5. Power Supply: Similar to the leader robot, the follower robot is powered by a 1500mAH
battery, ensuring sufficient power for its operations.Working:
Leader Robot:
1. Read IR Sensor Values: The leader robot continuously reads IR sensor values to detect
and track the predefined line.
2. Line Following Algorithm: Utilizes a predetermined algorithm to interpret IR sensor data
and adjust motor speeds accordingly, ensuring accurate line following.
3. Send Motor Values via Wi-Fi: Transmits motor encoder values via Wi-Fi to the server,
providing real-time feedback on its movement.
Follower Robot:
1. Detect Leader: The follower robot employs its ultrasonic sensor to detect the leader
robot’s presence and calculate the initial distance.

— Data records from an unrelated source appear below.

(** * Accounting and caching core of the Binance.US relay

    A shallow embedding of the JavaScript sources ([server.js] and its
    earlier variants) into Rocq:

    - JavaScript numbers are IEEE-754 binary64 values, modelled by the
      Standard Library's [spec_float] with [prec = 53] and [emax = 1024];
      the arithmetic of the cost-basis code is written once over a small
      interface ([Arith]) with two instances, binary64 (what the code runs
      on) and exact rationals (what the specification's "real" numbers are);
    - JavaScript strings are [string]; the library functions the code calls
      on them ([includes], [split], [parseInt], [Number.prototype.toString],
      [Number.prototype.toFixed]) follow ECMA-262;
    - the in-memory cache is explicit state, read and written by a small
      state-and-exception monad; symbol-keyed objects are [gmap string]. *)

From Stdlib Require Import ZArith QArith Qcanon Qround List Bool String Ascii Lia.
From Stdlib Require Import DecimalString DecimalN DecimalPos.
From Stdlib Require Import Floats.SpecFloat.
From stdpp Require Import base option gmap strings.

Local Open Scope Z_scope.

(** ** JavaScript strings *)

Module JsString.

Local Open Scope string_scope.
Local Open Scope Z_scope.

(** The decimal representation of a natural number. *)
Definition digits_of_N (n : N) : string :=
  NilEmpty.string_of_uint (N.to_uint n).

Fixpoint zeros (k : nat) : string :=
  match k with
  | O => EmptyString
  | S k' => String "0" (zeros k')
  end.

(** [s.includes(c)] and [s.indexOf(c) >= 0] for a one-character [c]. *)
Fixpoint includes (c : ascii) (s : string) : bool :=
  match s with
  | EmptyString => false
  | String a s' => if Ascii.eqb a c then true else includes c s'
  end.

(** [s.split(sep)] where [sep] is a set of one-character separators
    ([s.split('.')], [s.split(/e/i)]): the pieces between separators. *)
Fixpoint split_on (sep : ascii -> bool) (s : string) : list string :=
  match s with
  | EmptyString => [EmptyString]
  | String a s' =>
      if sep a then EmptyString :: split_on sep s'
      else match split_on sep s' with
           | piece :: rest => String a piece :: rest
           | [] => [String a EmptyString]
           end
  end.

Definition is_dot (a : ascii) : bool := Ascii.eqb a ".".
Definition is_e (a : ascii) : bool := Ascii.eqb a "e" || Ascii.eqb a "E".

(** [a[i]] of an array of strings: [None] stands for [undefined]. *)
Definition item (i : nat) (a : list string) : option string := nth_error a i.

(** [a[i] || s] with [s] the empty string: [undefined] is falsy. *)
Definition or_empty (o : option string) : string :=
  match o with
  | Some s => s
  | None => EmptyString
  end.

Definition digit_value (a : ascii) : option Z :=
  let n := Z.of_nat (nat_of_ascii a) in
  if (48 <=? n) && (n <=? 57) then Some (n - 48) else None.

(** The longest prefix of decimal digits, read as a number; [None] when
    no digit was read. *)
Fixpoint read_digits (acc : option Z) (s : string) : option Z :=
  match s with
  | EmptyString => acc
  | String a s' =>
      match digit_value a with
      | Some d => read_digits (Some (10 * default 0 acc + d)) s'
      | None => acc
      end
  end.

Definition is_space (a : ascii) : bool :=
  let n := nat_of_ascii a in
  (n =? 32)%nat || ((9 <=? n)%nat && (n <=? 13)%nat).

Fixpoint trim_start (s : string) : string :=
  match s with
  | String a s' => if is_space a then trim_start s' else s
  | EmptyString => s
  end.

(** [parseInt(s, 10)]: leading white space, an optional sign, then the
    longest run of digits; [None] stands for [NaN]. *)
Definition parseInt (s : string) : option Z :=
  match trim_start s with
  | String "-" s' => Z.opp <$> read_digits None s'
  | String "+" s' => read_digits None s'
  | s' => read_digits None s'
  end.

End JsString.

(** ** Exceptions

    What a JavaScript call can complete with: a value, or a thrown error.
    The code defines no error class of its own; the errors that can arise
    are the runtime's ([RangeError], [TypeError]) and the HTTP client's
    (a failed request). *)

Inductive error : Type :=
  | RangeError
  | TypeError
  | RequestFailed (status : Z).

Inductive completion (A : Type) : Type :=
  | Normal (a : A)
  | Throw (e : error).
Arguments Normal {A} a.
Arguments Throw {A} e.
(** * The PagerDuty access-request bridge (access/pagerduty)

    A shallow embedding of [app.go] and of the bot of the same package.
    Both files talk to two remote services, the Teleport auth server
    (through [access.Client]) and the PagerDuty REST API (through
    [pd.Client]).  Every remote call, and every log line, is a node of a
    program tree; the services themselves are an arbitrary state machine
    that answers the calls.  The theorems on the two event handlers
    quantify over that state machine, so they hold whatever the services
    answer.  The idempotence of the provisioning is a statement on the
    state of the incident service, and is proved against a reference
    model of it.

    The start of the application ([App.run]) is a program tree of the
    same kind over the operations of the process around it, and so are
    the functions of the vendored client profiles over the file
    system. *)

From Stdlib Require Import ZArith Lia Ascii.
From stdpp Require Import base option strings list gmap pretty.

Local Open Scope Z_scope.

(** ** The data of package access *)

(** Modelled from the spec: [access.State], the lifecycle state of a
    request ("Pending, Approved, Denied, Expired/Deleted").  The source
    only names [StatePending], [StateApproved] and [StateDenied];
    [StateNone] is the zero value carried by a deletion event. *)
Inductive State := StateNone | StatePending | StateApproved | StateDenied.
(** What a metric file holds is what its record holds: each identifier
    of bids_meta and each metric that is present is copied as it is. *)
Theorem present_values_are_copied (d meta : gmap string json) :
  bids_meta d = Some meta →
  (∃ r, QC.bold_record (JObj d) = Ok r ∧ bold_present_is_copied d meta r) ∧
  (∃ r, QC.t1w_record (JObj d) = Ok r ∧ t1w_present_is_copied d meta r).
Proof.
  intros Hmeta. split; eexists;
    (split; [first [apply (bold_record_ok d meta Hmeta)
                   |apply (t1w_record_ok d meta Hmeta)]|]);
    unfold bold_present_is_copied, t1w_present_is_copied; simpl;
    repeat split; intros v Hv; rewrite Hv; reflexivity.
Qed.

Lemma present_values_are_copied_witness :
  (∃ r, QC.bold_record (JObj bold_file_full) = Ok r ∧
        bold_present_is_copied bold_file_full
          {[ "subject_id" := JStr "01"; "session_id" := JStr "01";
             "task_id" := JStr "rest" ]} r) ∧
  (∃ r, QC.t1w_record (JObj bold_file_full) = Ok r ∧
        t1w_present_is_copied bold_file_full
          {[ "subject_id" := JStr "01"; "session_id" := JStr "01";
             "task_id" := JStr "rest" ]} r).
Proof.
  apply (present_values_are_copied bold_file_full). vm_compute. reflexivity.
Defined.

(** ** Further properties of the input locator *)

Lemma fnmatch_nil (s : string) : Analysis.fnmatch "" s = true ↔ s = "".
Proof. destruct s; simpl; split; congruence. Qed.

Lemma fnmatch_star_cons (p : string) (c : ascii) (s : string) :
  Analysis.fnmatch (String "*" p) (String c s) =
  Analysis.fnmatch p (String c s) || Analysis.fnmatch (String "*" p) s.
Proof. reflexivity. Qed.

Lemma fnmatch_star_nil (p : string) :
  Analysis.fnmatch (String "*" p) "" = Analysis.fnmatch p "" || false.
Proof. reflexivity. Qed.

(** [*] stands for any run of characters. *)
Lemma fnmatch_star (p s : string) :
  Analysis.fnmatch (String "*" p) s = true ↔
  ∃ a b, s = a +:+ b ∧ Analysis.fnmatch p b = true.
Proof.
  induction s as [|c s IH].
  - rewrite fnmatch_star_nil, orb_false_r. split.
    + intros Hp. exists "", "". split; [reflexivity|exact Hp].
    + intros (a & b & Hab & Hp). destruct a; [|discriminate].
      change ("" = b) in Hab. subst b. exact Hp.
  - rewrite fnmatch_star_cons, orb_true_iff, IH. split.
    + intros [Hp|(a & b & -> & Hp)].
      * exists "", (String c s). split; [reflexivity|exact Hp].
      * exists (String c a), b. split; [reflexivity|exact Hp].
    + intros (a & b & Hab & Hp). destruct a as [|c' a].
      * change (String c s = b) in Hab. subst b. left. exact Hp.
      * change (String c s = String c' (a +:+ b)) in Hab.
        injection Hab as -> ->. right. exists a, b.
        split; [reflexivity|exact Hp].
Qed.

Lemma fnmatch_char (c : ascii) (p s : string) :
  c ≠ "*"%char →
  Analysis.fnmatch (String c p) s =
  match s with
  | EmptyString => false
  | String d rest => Ascii.eqb c d && Analysis.fnmatch p rest
  end.
Proof.
  intros Hc.
  destruct c as [[] [] [] [] [] [] [] []]; try reflexivity.
  contradiction Hc. reflexivity.
Qed.

Lemma star_free_cons (c : ascii) (p : string) :
  star_free (String c p) = true → c ≠ "*"%char ∧ star_free p = true.
Proof.
  destruct c as [[] [] [] [] [] [] [] []]; simpl; intros Hp;
    (split; [discriminate|exact Hp]) || discriminate Hp.
Qed.

(** A run of ordinary characters stands for itself. *)
Lemma fnmatch_literal (lit p s : string) :
  star_free lit = true →
  (Analysis.fnmatch (lit +:+ p) s = true ↔
   ∃ b, s = lit +:+ b ∧ Analysis.fnmatch p b = true).
Proof.
  revert s. induction lit as [|c lit IH]; intros s Hlit.
  - change ("" +:+ p) with p.
    split; [intros Hp; exists s; auto|intros (b & -> & Hp); exact Hp].
  - apply star_free_cons in Hlit as [Hc Hlit].
    change (String c lit +:+ p) with (String c (lit +:+ p)).
    rewrite (fnmatch_char c _ s Hc). destruct s as [|d s].
    + split; [discriminate|intros (b & Hb & _); discriminate].
    + rewrite andb_true_iff, (IH s Hlit). split.
      * intros [Hcd (b & -> & Hp)]. apply Ascii.eqb_eq in Hcd as ->.
        exists b. split; [reflexivity|exact Hp].
      * intros (b & Hb & Hp).
        change (String d s = String c (lit +:+ b)) in Hb.
        injection Hb as -> ->. split; [apply Ascii.eqb_refl|].
        exists b. split; [reflexivity|exact Hp].
Qed.

Lemma append_nil_r (s : string) : s +:+ "" = s.
Proof.
  induction s as [|c s IH]; [reflexivity|].
  change (String c s +:+ "") with (String c (s +:+ "")). now rewrite IH.
Qed.

Lemma fnmatch_star_suffix (suffix s : string) :
  star_free suffix = true →
  (Analysis.fnmatch (String "*" (suffix +:+ "")) s = true ↔
   ∃ a, s = a +:+ suffix).
Proof.
  intros Hsuf. rewrite fnmatch_star. split.
  - intros (a & b & -> & Hb). apply (fnmatch_literal suffix "" b Hsuf) in Hb.
    destruct Hb as (b' & -> & Hnil). apply fnmatch_nil in Hnil as ->.
    exists a. now rewrite append_nil_r.
  - intros (a & ->). exists a, suffix. split; [reflexivity|].
    apply (fnmatch_literal suffix "" suffix Hsuf).
    exists "". split; [now rewrite append_nil_r|reflexivity].
Qed.

Lemma fnmatch_star_infix_suffix (infix suffix s : string) :
  star_free infix = true → star_free suffix = true →
  (Analysis.fnmatch (String "*" (infix +:+ String "*" (suffix +:+ ""))) s = true ↔
   ∃ a b, s = a +:+ infix +:+ b +:+ suffix).
Proof.
  intros Hin Hsuf. rewrite fnmatch_star. split.
  - intros (a & r & -> & Hr).
    apply (fnmatch_literal infix _ r Hin) in Hr as (r' & -> & Hr').
    apply (fnmatch_star_suffix suffix r' Hsuf) in Hr' as (b & ->).
    exists a, b. reflexivity.
  - intros (a & b & ->). exists a, (infix +:+ b +:+ suffix).
    split; [reflexivity|].
    apply (fnmatch_literal infix _ _ Hin). exists (b +:+ suffix).
    split; [reflexivity|].
    apply (fnmatch_star_suffix suffix _ Hsuf). exists b. reflexivity.
Qed.

(** The names that the locator accepts: a confounds table is a name that
    ends with _desc-confounds_timeseries.tsv; a functional scan (a brain
    mask) is a name with _space-MNI somewhere before its ending
    _desc-preproc_bold.nii.gz (_desc-brain_mask.nii.gz). *)
Theorem locator_accepted_names (name : string) :
  (Analysis.fnmatch "*_desc-confounds_timeseries.tsv" name = true ↔
   ∃ a, name = a +:+ "_desc-confounds_timeseries.tsv") ∧
  (Analysis.fnmatch "*_space-MNI*_desc-preproc_bold.nii.gz" name = true ↔
   ∃ a b, name = a +:+ "_space-MNI" +:+ b +:+ "_desc-preproc_bold.nii.gz") ∧
  (Analysis.fnmatch "*_space-MNI*_desc-brain_mask.nii.gz" name = true ↔
   ∃ a b, name = a +:+ "_space-MNI" +:+ b +:+ "_desc-brain_mask.nii.gz").
Proof.
  split; [|split].
  - apply (fnmatch_star_suffix "_desc-confounds_timeseries.tsv"). reflexivity.
  - apply (fnmatch_star_infix_suffix "_space-MNI" "_desc-preproc_bold.nii.gz");
      reflexivity.
  - apply (fnmatch_star_infix_suffix "_space-MNI" "_desc-brain_mask.nii.gz");
      reflexivity.
Qed.

(** [__init__] fails only for want of a mandatory file, with
    FileNotFoundError and the directory searched in the message: for the
    functional scan first, for the confounds table next; a missing mask
    is no failure. *)
Theorem init_fails_on_missing_input
    (listing : list string) (fmriprep_dir subject_id session_id : string) :
  let subject_dir :=
    fmriprep_dir +:+ "/" +:+ subject_id +:+ "/" +:+ session_id +:+ "/" +:+ "func" in
  let bold_files :=
    Analysis.glob subject_dir listing "*_space-MNI*_desc-preproc_bold.nii.gz" in
  let confounds_files :=
    Analysis.glob subject_dir listing "*_desc-confounds_timeseries.tsv" in
  let result := Analysis.init listing fmriprep_dir subject_id session_id in
  (bold_files = [] →
   result = Raise (FileNotFoundError
                     ("No preprocessed BOLD files found in " +:+ subject_dir))) ∧
  (bold_files ≠ [] → confounds_files = [] →
   result = Raise (FileNotFoundError
                     ("No confounds file found in " +:+ subject_dir))) ∧
  ((∃ self, result = Ok self) ↔ bold_files ≠ [] ∧ confounds_files ≠ []) ∧
  (∀ e, result = Raise e → ∃ msg, e = FileNotFoundError msg).
Proof.
  intros subject_dir bold_files confounds_files result.
  unfold result, Analysis.init. fold subject_dir. fold bold_files.
  fold confounds_files.
  destruct bold_files as [|b bs]; [|destruct confounds_files as [|c cs]].
  - split; [reflexivity|]. split; [congruence|]. split.
    + split; [intros [self Hself]; discriminate Hself|intros [Hb _]; congruence].
    + intros e [= <-]. eauto.
  - split; [discriminate|]. split; [reflexivity|]. split.
    + split; [intros [self Hself]; discriminate Hself|intros [_ Hc]; congruence].
    + intros e [= <-]. eauto.
  - split; [discriminate|]. split; [congruence|]. split.
    + split; [intros _; split; discriminate|intros _; eauto].
    + discriminate.
Qed.
Lemma starved_step j fa e s s' :
  starved s → step j fa e s = Some s' →
  starved s' ∧ output s' = output s ∧ encodedCount s' = encodedCount s.
Proof.
  intros Hst Hstep. pose proof Hst as (Hm & Hex & Hall & Hsz & Hhead).
  destruct e as [[w|]|[w|]]; cbn in Hstep.
  - unfold runWorker in Hstep.
    destruct (fa !! w) as [frames|]; [|done]. cbn in Hstep.
    destruct (workers s !! w) as [pc|] eqn:Hpc; [|done]. cbn in Hstep.
    destruct (Forall_lookup_1 _ _ _ _ Hall Hpc) as [Hpoll| ->]; [|done].
    destruct (polling_cases pc Hpoll) as [[k ->]|[k ->]].
    + rewrite processEncodeQueue_call_blocked in Hstep by done.
      injection Hstep as <-. split; [|done].
      by eapply starved_set_worker.
    + cbn in Hstep. injection Hstep as <-. unfold wait_loop.
      rewrite decide_True by done. split; [|done].
      by eapply starved_set_worker.
  - unfold runMain in Hstep. rewrite Hm in Hstep.
    destruct Hex as (w & pc & Hpc & Hpoll).
    destruct (forallb is_finished (workers s)) eqn:Hfin; [|done].
    rewrite forallb_forall in Hfin.
    apply list_elem_of_lookup_2, list_elem_of_In, Hfin in Hpc.
    by destruct (polling_cases pc Hpoll) as [[k ->]|[k ->]].
  - destruct (workers s !! w) as [pc|] eqn:Hpc; [|done]. cbn in Hstep.
    destruct (Forall_lookup_1 _ _ _ _ Hall Hpc) as [Hpoll| ->]; [|done].
    by destruct (polling_cases pc Hpoll) as [[k ->]|[k ->]].
  - by rewrite Hm in Hstep.
Qed.

Lemma starved_run j fa tr : ∀ s s',
  starved s → run j fa tr s = Some s' →
  starved s' ∧ output s' = output s ∧ encodedCount s' = encodedCount s.
Proof.
  induction tr as [|e tr IH]; intros s s' Hst Hrun; cbn in Hrun.
  - by injection Hrun as <-.
  - destruct (step j fa e s) as [s1|] eqn:Hstep; [|done]. cbn in Hrun.
    destruct (starved_step _ _ _ _ _ Hst Hstep) as (Hst1 & Ho1 & He1).
    destruct (IH _ _ Hst1 Hrun) as (Hst' & Ho' & He').
    split; [done|]. split; congruence.
Qed.

Lemma starved_forever j tr tr' s s' :
  exec j tr = Some s → starved s → exec j (tr ++ tr') = Some s' →
  starved s' ∧ main s' ≠ Encoded ∧
  output s' = output s ∧ encodedCount s' = encodedCount s.
Proof.
  intros Hex Hst Hex'. destruct (exec_assignments _ _ _ Hex) as [fa Hfa].
  pose proof (exec_fa j fa Hfa _ _ Hex) as Hrun.
  pose proof (exec_fa j fa Hfa _ _ Hex') as Hrun'.
  rewrite run_app, Hrun in Hrun'. cbn in Hrun'.
  destruct (starved_run _ _ _ _ _ Hst Hrun') as (Hst' & Ho & He).
  split; [done|]. split; [|done].
  destruct Hst' as [Hm _]. by rewrite Hm.
Qed.

Lemma slow_first_capture_state (fps : Q) (capture : nat → Q → string) :
  (λ s, (main s, workers s, size (frameBuffer s),
         frameBuffer s !! nextEncodeFrame s, length (output s)))
    <$> exec (Job 6 366 fps capture) slow_first_capture
  = Some (AwaitWorkers,
          [Sleeping 1; Finished; Finished; Finished; Finished; Finished],
          300, None, 6).
Proof. vm_compute. reflexivity. Qed.

Lemma slow_first_capture_starves (fps : Q) (capture : nat → Q → string) :
  ∃ s, exec (Job 6 366 fps capture) slow_first_capture = Some s ∧
       starved s ∧ length (output s) = 6.
Proof.
  pose proof (slow_first_capture_state fps capture) as Hproj.
  destruct (exec (Job 6 366 fps capture) slow_first_capture) as [s|];
    [|discriminate Hproj].
  cbn [fmap option_fmap option_map] in Hproj.
  injection Hproj as Hm Hw Hsz Hhead Hout.
  exists s. split; [reflexivity|]. split; [|exact Hout].
  split; [exact Hm|]. split.
  { exists 0, (Sleeping 1). rewrite Hw. split; reflexivity. }
  split.
  { rewrite Hw. repeat (constructor; [first [by left|by right]|]). constructor. }
  split; [|exact Hhead].
  rewrite Hsz. unfold MAX_BUFFERED_FRAMES, ENCODE_BATCH_SIZE. lia.
Qed.

(** *** Termination when the buffer cannot fill up *)

Lemma size_bounded (m : gmap nat string) (N : nat) :
  (∀ i, is_Some (m !! i) → i < N) → size m ≤ N.
Proof.
  intros H. rewrite <- size_dom.
  rewrite <- (size_set_seq (C:=gset nat) 0 N). apply subseteq_size.
  intros i Hi. apply elem_of_dom in Hi. apply elem_of_set_seq.
  specialize (H i Hi). lia.
Qed.

Lemma sum_zip_insert (f : list nat → wpc → nat) fa : ∀ ws w frames pc pc',
  fa !! w = Some frames → ws !! w = Some pc →
  sum_list (zip_with f fa (<[w := pc']> ws)) + f frames pc
  = sum_list (zip_with f fa ws) + f frames pc'.
Proof.
  induction fa as [|fr fa IH]; intros ws w frames pc pc' Hw Hpc; [done|].
  destruct ws as [|pc0 ws]; [done|]. destruct w as [|w]; simpl in *.
  - injection Hw as ->. injection Hpc as ->.
    generalize (sum_list (zip_with f fa ws)). intros. lia.
  - specialize (IH ws w frames pc pc' Hw Hpc). revert IH.
    generalize (sum_list (zip_with f fa ws)),
      (sum_list (zip_with f fa (<[w:=pc']> ws))). intros. lia.
Qed.

Lemma call_fields j s :
  let s1 := (processEncodeQueue_call j s).1 in
  nextEncodeFrame s1 = nextEncodeFrame s ∧ encodedCount s1 = encodedCount s ∧
  output s1 = output s ∧ workers s1 = workers s ∧ main s1 = main s.
Proof.
  unfold processEncodeQueue_call.
  by destruct (collect _ _ _ _) as [[batch buf'] la].
Qed.

Lemma call_head j s x :
  frameBuffer s !! nextEncodeFrame s = Some x →
  is_Some (processEncodeQueue_call j s).2.
Proof.
  intros Hx. unfold processEncodeQueue_call, ENCODE_BATCH_SIZE.
  change (collect (fps j) 5 (frameBuffer s) (nextEncodeFrame s)) with
    (match frameBuffer s !! nextEncodeFrame s with
     | None => ([], frameBuffer s, nextEncodeFrame s)
     | Some d =>
         let '(batch, buf', la') :=
           collect (fps j) 4 (delete (nextEncodeFrame s) (frameBuffer s))
             (S (nextEncodeFrame s)) in
         (Frame d (timestamp_of (fps j) (nextEncodeFrame s)) :: batch, buf', la')
     end).
  rewrite Hx. destruct (collect _ _ _ _) as [[batch buf'] la]. cbn.
  rewrite decide_True by lia. by eexists.
Qed.

Lemma main_steps_mono N s s' :
  main s' = main s → encodedCount s ≤ encodedCount s' →
  main_steps N s' ≤ main_steps N s.
Proof.
  intros Hm He. unfold main_steps. rewrite Hm.
  destruct (main s); lia.
Qed.

Section Progress.
Context (j : job) (fa : list (list nat)).
Hypothesis Hfa : frameAssignments (numWorkers j) (totalFrames j) = Some fa.
Hypothesis Hsmall : totalFrames j ≤ MAX_BUFFERED_FRAMES.

Lemma drained_le s d : invariant j fa s d → d ≤ totalFrames j.
Proof.
  intros [_ Hi _ _].
  destruct (decide (d ≤ totalFrames j)) as [|Hgt]; [done|].
  assert (Hin : inserted fa (workers s) (totalFrames j))
    by (apply Hi; left; lia).
  apply (inserted_lt j fa Hfa) in Hin. lia.
Qed.
(** In a list that ends with its only event of a kind, that event can be
    found in one place only. *)
Lemma split_at_last (p : Event H -> bool) t (x y : Event H) pre post :
  occurrences p t = 0%nat -> p x = true ->
  (pre ++ x :: post)%list = (t ++ [y])%list ->
  pre = t /\ x = y /\ post = [].
Proof.
  intros Ht Hx. revert pre. induction t as [|a t IH]; intros pre Heq.
  - destruct pre as [|b pre]; simpl in Heq.
    + by injection Heq as -> <-.
    + injection Heq as _ Heq. by destruct pre.
  - rewrite occurrences_cons in Ht.
    destruct (p a) eqn:Hpa; [discriminate|].
    destruct pre as [|b pre]; simpl in Heq.
    + injection Heq as -> _. congruence.
    + injection Heq as -> Heq.
      destruct (IH Ht pre Heq) as (-> & -> & ->). done.
Qed.

(** The calls of the task selection. *)
Lemma selectTasks_calls d :
  trace (selectTasks Wd ctx0 d)
  = ((if EnableWindowPost (Subsystems (cfg d)) then [scheduler_call ctx0 d]
      else [])
     ++ match result (selectTasks Wd ctx0 d) with
        | inl _ =>
            if EnableWinningPost (Subsystems (cfg d)) then [winning_call d]
            else []
        | inr _ => []
        end)%list.
Proof.
  unfold selectTasks, scheduler_call, winning_call.
  destruct (EnableWindowPost _); cbn [bind call ret trace result fst snd].
  - destruct (provider_WindowPostScheduler Wd _ _ _ _ _ _ _ _ _ _ _ _)
      as [[[a b] c]|err]; cbn [bind call ret trace result fst snd];
      [destruct (EnableWinningPost _)|]; reflexivity.
  - destruct (EnableWinningPost _); reflexivity.
Qed.

(** The ways through the action. *)
Lemma Action_eq :
  Action Wd
  = match setenv_result Wd with
    | Some err => ([Call_Setenv "BELLMAN_NO_GPU" "true"], Some err)
    | None =>
        match getDeps Wd ctx0 with
        | inr err => (prelude Wd, Some err)
        | inl d =>
            let sel := selectTasks Wd ctx0 d in
            match result sel with
            | inr err => ((prelude Wd ++ trace sel)%list, Some err)
            | inl tasks =>
                match harmonytask_New Wd (db d) tasks (listenAddr d) with
                | inr err =>
                    ((prelude Wd ++ trace sel
                      ++ [Log_tasks tasks;
                          Call_harmonytask_New (db d) tasks (listenAddr d)])%list,
                     Some err)
                | inl e =>
                    ((prelude Wd ++ trace sel
                      ++ [Log_tasks tasks;
                          Call_harmonytask_New (db d) tasks (listenAddr d);
                          Serve_until_shutdown]
                      ++ [Call_GracefullyTerminate e (dmul 3600 Second)])%list,
                     None)
                end
            end
        end
    end.
Proof.
  unfold Action, setenv_result, prelude. cbv zeta.
  destruct (negb _); cbn [bind call ret];
    [destruct (os_Setenv Wd _ _); [reflexivity|]|];
    (destruct (cctx_Bool Wd "manage-fdlimit");
       [destruct (ManageFdLimit Wd)|]; cbn [bind call ret]);
    (destruct (getDeps Wd _) as [d|err]; [|reflexivity]);
    unfold result, trace;
    (destruct (selectTasks Wd _ d) as [ts [tasks|err]]; cbn [fst snd];
       cbn [bind call ret];
       [|rewrite <- ?app_assoc, ?app_nil_r; reflexivity]);
    (destruct (harmonytask_New Wd _ _ _); cbn [bind call ret]);
    rewrite <- ?app_assoc, ?app_nil_r; reflexivity.
Qed.
(** * Neptune DNS service: a shallow embedding and its checked properties

    The development follows the TypeScript sources
    [src/services/DNSProvider.ts], [CloudflareDNSProvider.ts],
    [AdaptiveCloudflareProvider.ts], [DigitalOceanDNSProvider.ts] and
    [DNSService.ts].  Provider classes become modules, their [async]
    methods become computations in a small state-and-exception monad, and
    the remote REST APIs become oracles that answer from the history of
    requests seen so far. *)

From Stdlib Require Import ZArith List String Ascii Bool Lia.
From stdpp Require Import base decidable option list strings gmap pretty.

Local Open Scope string_scope.
Local Open Scope Z_scope.

(** ** JavaScript string primitives used by the sources *)

Module Js.

(** [s.includes(sub)] *)
Fixpoint includes (s sub : string) : bool :=
  String.prefix sub s ||
  match s with
  | EmptyString => false
  | String _ s' => includes s' sub
  end.

(** [s.endsWith(suf)]: some tail of [s] is [suf]. *)
Fixpoint endsWith (s suf : string) : bool :=
  String.eqb s suf ||
  match s with
  | EmptyString => false
  | String _ s' => endsWith s' suf
  end.

(** [s.split(sep)] for a one-character separator; never empty. *)
Fixpoint split (sep : ascii) (s : string) : list string :=
  match s with
  | EmptyString => [EmptyString]
  | String c s' =>
      if Ascii.eqb c sep then EmptyString :: split sep s'
      else match split sep s' with
           | h :: t => String c h :: t
           | [] => [String c EmptyString]
           end
  end.

(** [parts.join(sep)] *)
Fixpoint join (sep : string) (parts : list string) : string :=
  match parts with
  | [] => EmptyString
  | [p] => p
  | p :: rest => p ++ sep ++ join sep rest
  end.

(** [parts.slice(-k)] *)
Definition slice_last {A} (k : nat) (parts : list A) : list A :=
  drop (length parts - k) parts.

2. Read Motor Values: Receives motor encoder values from the server via Wi-Fi, ensuring
synchronized movement with the leader.
3. Trajectory Calculations: Utilizes received motor values to calculate its trajectory and
adjust motor speeds accordingly, maintaining synchronization with the leader.
Tasks to Be Done:
The project involves several tasks to be completed for successful implementation:
1. Building Leader and Follower Bots: Assembling the mechanical components and
establishing connections between motors, microcontrollers, and motor drivers.
2. RTOS Setup: Configuring and deploying Real-Time Operating Systems (RTOS) on both
leader and follower bots to ensure efficient task management and real-time responsiveness.
3. Communication Setup: Establishing communication protocols between the bots and the
server, including initial testing and debugging.
4. Encoder Calibration: Calibrating motor encoders to ensure accurate feedback and
movement control.
5. Algorithm Implementation: Developing and integrating line following algorithms and
trajectory calculations for both leader and follower bots.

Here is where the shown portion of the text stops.